HAPPY HOUR
Sustenho os primeiros minutos violáceos da aurora
como se o mundo fosse meu de minha autoria
seus êxtases que incham purpurinas minhas veias
para nenhum truque de alfaiate esconder
trago nos lábios uma brincadeira como quem
abre de sopro nossos peitos a nu
somos belos
como a manteiga e o leite podem ser
corto para a divisão da alegria para os pássaros
acordados para o gasto fresco da fruta
saúdo a multidão em falta / sigo com solução o dia
abrevio,
algures o mundo moderno espera por mim
saio com a minha boca a minha pele-vermelha
as minhas botas temperadas de furor heróico
chuto a minha saliva para o sangue dos deuses.

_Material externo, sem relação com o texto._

(** C32 (admin_applications): whatever applications administrators create,
    change and delete, one request after the other, the table never holds a
    dependency on an application that is not there, nor a cycle, and every
    installer path is one the installer accepts for its type.  So the
    resolution of a job that selects known applications fails only when one
    of those it needs is disabled. *)
Theorem catalog_stays_installable {X} `{Platform X} t :
  rtc (catalog_step (X := X)) ∅ t ->
  catalog_ok t
  /\ forall selected, (forall k, k ∈ selected -> is_Some (t !! k)) ->
     let catalog := catalog_of_rows (rows_of t) in
     snd (resolve_install_order selected catalog) = []
     <-> forall k, wanted catalog selected k -> exists a, t !! k = Some a /\ app_enabled (app_row a) = true.
Proof.
  intros R%reachable_ok. split; [done|]. intros selected S catalog.
  assert (K : forall k, wanted catalog selected k -> is_Some (t !! k)).
  { intros k (a & Ha & P). apply S in Ha. induction P as [|x y z D _ IH]; [done|].
    apply IH. apply loaded_depends in D; [|done]. by eapply (ok_known _ R). }
  rewrite (proj1 (resolve_install_order_spec selected catalog)). split.
  - intros E k Wk. destruct (E k Wk) as [(n & Hn & En) _]. unfold catalog in Hn. rewrite loaded_lookup in Hn by done.
    apply fmap_Some in Hn as (a & Ha & ->). by exists a.
  - intros E k Wk. destruct (E k Wk) as (a & Ha & En). split.
    + exists (app_node (app_row a)). unfold catalog. by rewrite loaded_lookup, Ha by done.
    + intros C. apply (ok_acyclic _ R k). revert C. apply tc_mono. intros x y. by apply loaded_depends.
Qed.

(** ** Sample requests *)

Definition sample_app (name : string) (deps : list string) : ApplicationCreate :=
  MkAppCreate name "1.0" "" MSI "\\files\apps\agent.msi" "" REGISTRY_KEY {["key_path" := JStr "HKLM\SOFTWARE\Agent"]}
    600 false true deps.

Definition ID_A : string := "aaaaaaaa-0000-4000-8000-000000000001".
Definition ID_B : string := "bbbbbbbb-0000-4000-8000-000000000002".

Definition after (r : res CatalogError (Catalog * AuditEvent)) (t : Catalog) : Catalog :=
  match r with Ok (t', _) => t' | Err _ => t end.

Definition CATALOG_A : Catalog := after (create_application (X := Sample) None ID_A (sample_app "Agent" []) ∅) ∅.
Definition CATALOG_AB : Catalog :=
  after (create_application (X := Sample) None ID_B (sample_app "Base" [ID_A]) CATALOG_A) CATALOG_A.

Lemma create_reachable user id p (t : Catalog) :
  is_ok (create_application (X := Sample) user id p t) = true ->
  catalog_step (X := Sample) t (after (create_application (X := Sample) user id p t) t).
Proof. destruct (create_application _ _ _ _) as [[t' e]|] eqn:E; [|done]. intros _. by eapply step_create. Qed.

Lemma sample_reachable : rtc (catalog_step (X := Sample)) ∅ CATALOG_AB.
Proof.
  eapply rtc_l; [apply (create_reachable None ID_A (sample_app "Agent" [])); by vm_compute|].
  eapply rtc_l; [apply (create_reachable None ID_B (sample_app "Base" [ID_A])); by vm_compute|]. apply rtc_refl.
Qed.

Lemma catalog_stays_installable_witness :
  catalog_ok CATALOG_AB /\ List.length (map_to_list CATALOG_AB) = 2%nat
  /\ snd (resolve_install_order [ID_B] (catalog_of_rows (rows_of CATALOG_AB))) = []
  /\ exists a, CATALOG_AB !! ID_B = Some a /\ app_enabled (app_row a) = true.
Proof.
  destruct (catalog_stays_installable CATALOG_AB sample_reachable) as [O H]. split; [exact O|].
  split; [vm_compute; reflexivity|].
  assert (snd (resolve_install_order [ID_B] (catalog_of_rows (rows_of CATALOG_AB))) = []) as E by (vm_compute; reflexivity).
  split; [exact E|].
  refine (proj1 (H [ID_B] _) E ID_B _).
  - intros k ->%list_elem_of_singleton. vm_compute. by eexists.
  - exists ID_B. split; [by apply list_elem_of_singleton|apply rtc_refl].
Defined.

(** ** What slips through *)

(** Two requests that read the table at the same time: each passes the cycle
    check, and together they make a cycle. *)
Lemma concurrent_edits_make_cycle :
  let depend d := no_change <| au_dependency_ids := Some (Some [d]) |> in
  let t := after (create_application (X := Sample) None ID_B (sample_app "Base" []) CATALOG_A) CATALOG_A in
  match update_application_row None ID_A (depend ID_B) t, update_application_row None ID_B (depend ID_A) t with
  | Ok (a, _), Ok (b, _) =>
      let t' := commit_row ID_B b (commit_row ID_A a t) in
      snd (resolve_install_order [ID_A] (catalog_of_rows (rows_of t')))
      = ["Circular dependency detected: Agent -> Base"]
      /\ is_ok (update_application (X := Sample) None ID_B (depend ID_A) (commit_row ID_A a t)) = false
  | _, _ => False
  end.
Proof. by vm_compute. Qed.

(** A change of the detection configuration alone is stored unchecked: the
    probe runs [reg.exe] with an argument of the caller's own. *)
Lemma unchecked_detection_config :
  let config := {["key_path" := JStr ("HKLM\SOFTWARE" ++ DQ ++ " /s " ++ DQ)]} : gmap string json in
  let change := no_change <| au_detection_config := Some (Some config) |> in
  validate_detection_config (X := Sample) REGISTRY_KEY config = Err "Registry key paths must not contain quotes."
  /\ match update_application (X := Sample) None ID_A change CATALOG_A with
     | Ok (t, _) =>
         match t !! ID_A with
         | Some a => detection_programs (X := Sample) (detection_method (app_row a)) (detection_config (app_row a))
                     = Ok [Native REG_PATH ("query " ++ DQ ++ "HKLM\SOFTWARE" ++ DQ ++ " /s " ++ DQ ++ DQ)]
         | None => False
         end
     | Err _ => False
     end.
Proof. by vm_compute. Qed.

(** A change of the method alone leaves a configuration without the key the
    probe needs: the stage ends with a [KeyError]. *)
Lemma unchecked_detection_method :
  match update_application (X := Sample) None ID_A (no_change <| au_detection_method := Some (Some FILE_EXISTS) |>) CATALOG_A with
  | Ok (t, _) =>
      match t !! ID_A with
      | Some a => detection_programs (X := Sample) (detection_method (app_row a)) (detection_config (app_row a)) = Err "path"
      | None => False
      end
  | Err _ => False
  end.
Proof. by vm_compute. Qed.

(** A rename is not checked for the name being taken; a creation under a name
    two applications carry fails with an internal error. *)
Lemma rename_takes_name :
  let t := after (update_application (X := Sample) None ID_B (no_change <| au_name := Some (Some "Agent") |>) CATALOG_AB) ∅ in
  List.length (named "Agent" t) = 2%nat
  /\ create_application (X := Sample) None "cccccccc-0000-4000-8000-000000000003" (sample_app "Agent" []) t
     = Err MultipleResultsFound.
Proof. by vm_compute. Qed.

(** Errors are recognised by their text: a disabled application whose name
    contains [Circular] makes every change of dependencies fail. *)
Lemma name_mistaken_for_cycle :
  let t := after (update_application (X := Sample) None ID_A
                    (no_change <| au_name := Some (Some "Circular saw") |> <| au_enabled := Some (Some false) |>) CATALOG_AB) ∅ in
  let id := "cccccccc-0000-4000-8000-000000000003" in
  create_application (X := Sample) None id (sample_app "Other" []) t
  = invalid ("Dependency validation failed: " ++ disabled_message (MkNode ID_A "Circular saw" false ∅)) [].
Proof. by vm_compute. Qed.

In Divisão da Alegria, Tinta da China, Lisboa, 2022, p. 13
Raquel Nobre Guerra nasceu em 1979. Estudou filosofia (licenciatura e mestrado) e o fragmento na obra de Fernando Pessoa (doutoramento). Publicou Groto Sato (Mariposa Azual, 2012, Prémio primeira obra do PEN Club Português em 2013), Saudação a Álvaro de Campos (2013), Quarto 28: SMS de amor e ódio (Residências no Largo, 2013), Senhor Roubado (Douda Correria, 2016) e Divisão da Alegria (Tinta da China, 2022, "obra escrita ao abrigo de uma bolsa de criação literária do Ministério da Cultura/DGLAB". A sua obra está publicada no Brasil, Alemanha e Colômbia.